First of all, Vibhishana had never even personally met Rama, prior to abandoning Ravana. That being said, his knowledge that Rama was virtuous was based on rumors. Could mere rumors about an invader’s virtuousness urge a man to betray his own kith and kin and join the invader?
That is for you all to decide…
Furthermore, among the royalty, it is very common to justify one’s actions, using dharma as a shield. For example, isn’t it very often that we get to see our own politicians claiming that they are righteous and that they make their own decisions based on this righteous, for the benefit of the entire population? Does this really mean that they are making their political decisions based on dharma/righteousness? Should we take their words as the absolute truth? Or perhaps, are they striking a common chord with the masses about dharma and playing with their emotions/sentiments, to ensure their voters see them as righteous, thereby guaranteeing them a vote bank in future elections? If so, then why do we insist on saying that Vibhishana’s words are the absolute truth, and that he did not betray Ravana, but instead just abandoned the adharmic side (Ravana) and joined the dharmic side (Rama)? Isn’t it very wishful thinking to make such a conclusion?

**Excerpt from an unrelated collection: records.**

Lemma check_risk_no_position (e : Engine.t D) u i s q :
  default ∅ (Engine.positions_ e !! u) !! i = None ->
  Engine.check_risk e u i s q = true.
Proof.
  intros H. unfold Engine.check_risk.
  destruct (Engine.risk_limits_ e !! u); [|done].
  destruct (Engine.positions_ e !! u) as [m|]; [|done].
  simpl in H. by rewrite H.
Qed.

Lemma check_risk_position (e : Engine.t D) u i s q limits m pos :
  Engine.risk_limits_ e !! u = Some limits ->
  Engine.positions_ e !! u = Some m -> m !! i = Some pos ->
  Engine.check_risk e u i s q =
    negb (RiskLimits.max_position limits
          <? i64 (Z.abs (i64 (Position.net_qty pos
                              + match s with BUY => q | SELL => i64 (- q) end)))).
Proof.
  intros Hl Hm Hp. unfold Engine.check_risk. rewrite Hl, Hm, Hp.
  by destruct (_ <? _).
Qed.

(** The risk gate restricted to users that already hold a position entry:
    the request is rejected exactly when the post-trade absolute position
    would exceed [max_position]. *)
Lemma submit_order_risk_reject (w : World.t) (e : Engine.t D) request inst limits m pos :
  Engine.instruments_ e !! OrderRequest.instrument_id request = Some inst ->
  InstrumentSpec.is_halted inst = false ->
  Engine.risk_limits_ e !! OrderRequest.user_id request = Some limits ->
  Engine.positions_ e !! OrderRequest.user_id request = Some m ->
  m !! OrderRequest.instrument_id request = Some pos ->
  RiskLimits.max_position limits
    < i64 (Z.abs (i64 (Position.net_qty pos
                       + match OrderRequest.side request with
                         | BUY => OrderRequest.quantity request
                         | SELL => i64 (- OrderRequest.quantity request)
                         end))) ->
  Engine.submit_order clock w e request = Engine.reject w e "Risk limit exceeded".
Proof.
  intros Hi Hh Hl Hm Hp Hgt. unfold Engine.submit_order. rewrite Hi, Hh.
  rewrite (check_risk_position _ _ _ _ _ _ _ _ Hl Hm Hp).
  by rewrite (proj2 (Z.ltb_lt _ _) Hgt).
Qed.

Lemma submit_order_accept_or_reject (w : World.t) (e : Engine.t D) request :
  match reject_reason e request with
  | Some msg => Engine.submit_order clock w e request = Engine.reject w e msg
  | None => OrderResult.success (Engine.submit_order clock w e request).2 = true
  end.
Proof.
  unfold reject_reason, Engine.submit_order.
  destruct (Engine.instruments_ e !! _) as [inst|]; [|done].
  destruct (InstrumentSpec.is_halted inst); [done|].
  destruct (negb _); [done|].
  destruct (_ <=? 0); [done|].
  cbv zeta. destruct (OrderBook.now _ _) as [ts w1].
  destruct (make_shared _ _) as [order w2].
  destruct (OrderBook.add_order _ _ _ _) as [[w3 book] fills]. done.
Qed.

(** C9.  [submit_order] fails in exactly the four cases of [reject_reason],
    tested in that order; a failed call carries the matching message,
    [order_id = 0] and no fill, adds one to [total_rejects] (modulo [2^64],
    the counter being a [uint64_t]) and changes nothing else: the world of
    orders, and every field of the engine other than [stats_], the other
    three counters included, are the ones before the call. *)
Theorem submit_order_rejects (w : World.t) (e : Engine.t D) (request : OrderRequest.t) :
  let res := Engine.submit_order clock w e request in
  let w' := res.1.1 in
  let e' := res.1.2 in
  let r := res.2 in
  (OrderResult.success r = false <->
     Engine.instruments_ e !! OrderRequest.instrument_id request = None \/
     (exists inst, Engine.instruments_ e !! OrderRequest.instrument_id request = Some inst /\
                   InstrumentSpec.is_halted inst = true) \/
     Engine.check_risk e (OrderRequest.user_id request) (OrderRequest.instrument_id request)
       (OrderRequest.side request) (OrderRequest.quantity request) = false \/
     OrderRequest.quantity request <= 0) /\
  (OrderResult.success r = false <-> exists msg, reject_reason e request = Some msg) /\
  (forall msg, reject_reason e request = Some msg ->
     OrderResult.success r = false /\
     OrderResult.error_message r = msg /\
     OrderResult.order_id r = 0%N /\
     OrderResult.fills r = [] /\
     w' = w /\
     e' = Engine.set_stats_ (Stats.incr_rejects (Engine.stats_ e)) e /\
     Engine.order_books_ e' = Engine.order_books_ e /\
     Engine.positions_ e' = Engine.positions_ e /\
     Engine.trade_history_ e' = Engine.trade_history_ e /\
     Engine.fill_history_ e' = Engine.fill_history_ e /\
     Engine.active_orders_ e' = Engine.active_orders_ e /\
     Engine.next_order_id_ e' = Engine.next_order_id_ e /\
     Stats.total_orders (Engine.stats_ e') = Stats.total_orders (Engine.stats_ e) /\
     Stats.total_fills (Engine.stats_ e') = Stats.total_fills (Engine.stats_ e) /\
     Stats.total_cancels (Engine.stats_ e') = Stats.total_cancels (Engine.stats_ e) /\
     Stats.total_rejects (Engine.stats_ e') = u64 (Stats.total_rejects (Engine.stats_ e) + 1) /\
     ((Stats.total_rejects (Engine.stats_ e) < 2 ^ 64 - 1)%N ->
      Stats.total_rejects (Engine.stats_ e') = (Stats.total_rejects (Engine.stats_ e) + 1)%N)).
Proof.
  intros res w' e' r. subst w' e' r res.
  pose proof (submit_order_accept_or_reject w e request) as Hsub.
  assert (OrderResult.success (Engine.submit_order clock w e request).2 = false
          <-> exists msg, reject_reason e request = Some msg) as Hiff.
  { destruct (reject_reason e request) as [msg|].
    - rewrite Hsub. simpl. split; eauto.
    - rewrite Hsub. split; [done|]. by intros [? ?]. }
  split; [|split; [exact Hiff|]].
  - rewrite Hiff. unfold reject_reason.
    destruct (Engine.instruments_ e !! _) as [inst|] eqn:Hi.
    + destruct (InstrumentSpec.is_halted inst) eqn:Hh.
      { split; [intros _; right; left; eauto | eauto]. }
      destruct (Engine.check_risk _ _ _ _ _) eqn:Hr; simpl.
      * destruct (Z.leb_spec (OrderRequest.quantity request) 0).
        -- split; eauto.
        -- split; [by intros [? ?]|].
           intros [?|[(inst' & ? & ?)|[?|?]]]; try done; try lia.
           simplify_eq. congruence.
      * split; eauto.
    + split; eauto.
  - intros msg Hmsg. rewrite Hmsg in Hsub. rewrite Hsub. simpl.
    repeat split; try done.
    intros Hlt. unfold u64. apply N.mod_small. lia.
Qed.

I therefore think we should reconsider Vibhishana’s behavior, and his motives, by analyzing the Valmiki Ramayana in a critical manner. Below is an analysis, I wrote some time back, of Vibhishana’s political motives behind abandoning Ravana and supporting Rama in the conquest of Lanka…
Why Did Vibhishana Abandon Ravana?
We are told that Vibhishana abandoned Ravana because he followed adharma, and that he joined Rama because Rama was dharmic. However, is that really true?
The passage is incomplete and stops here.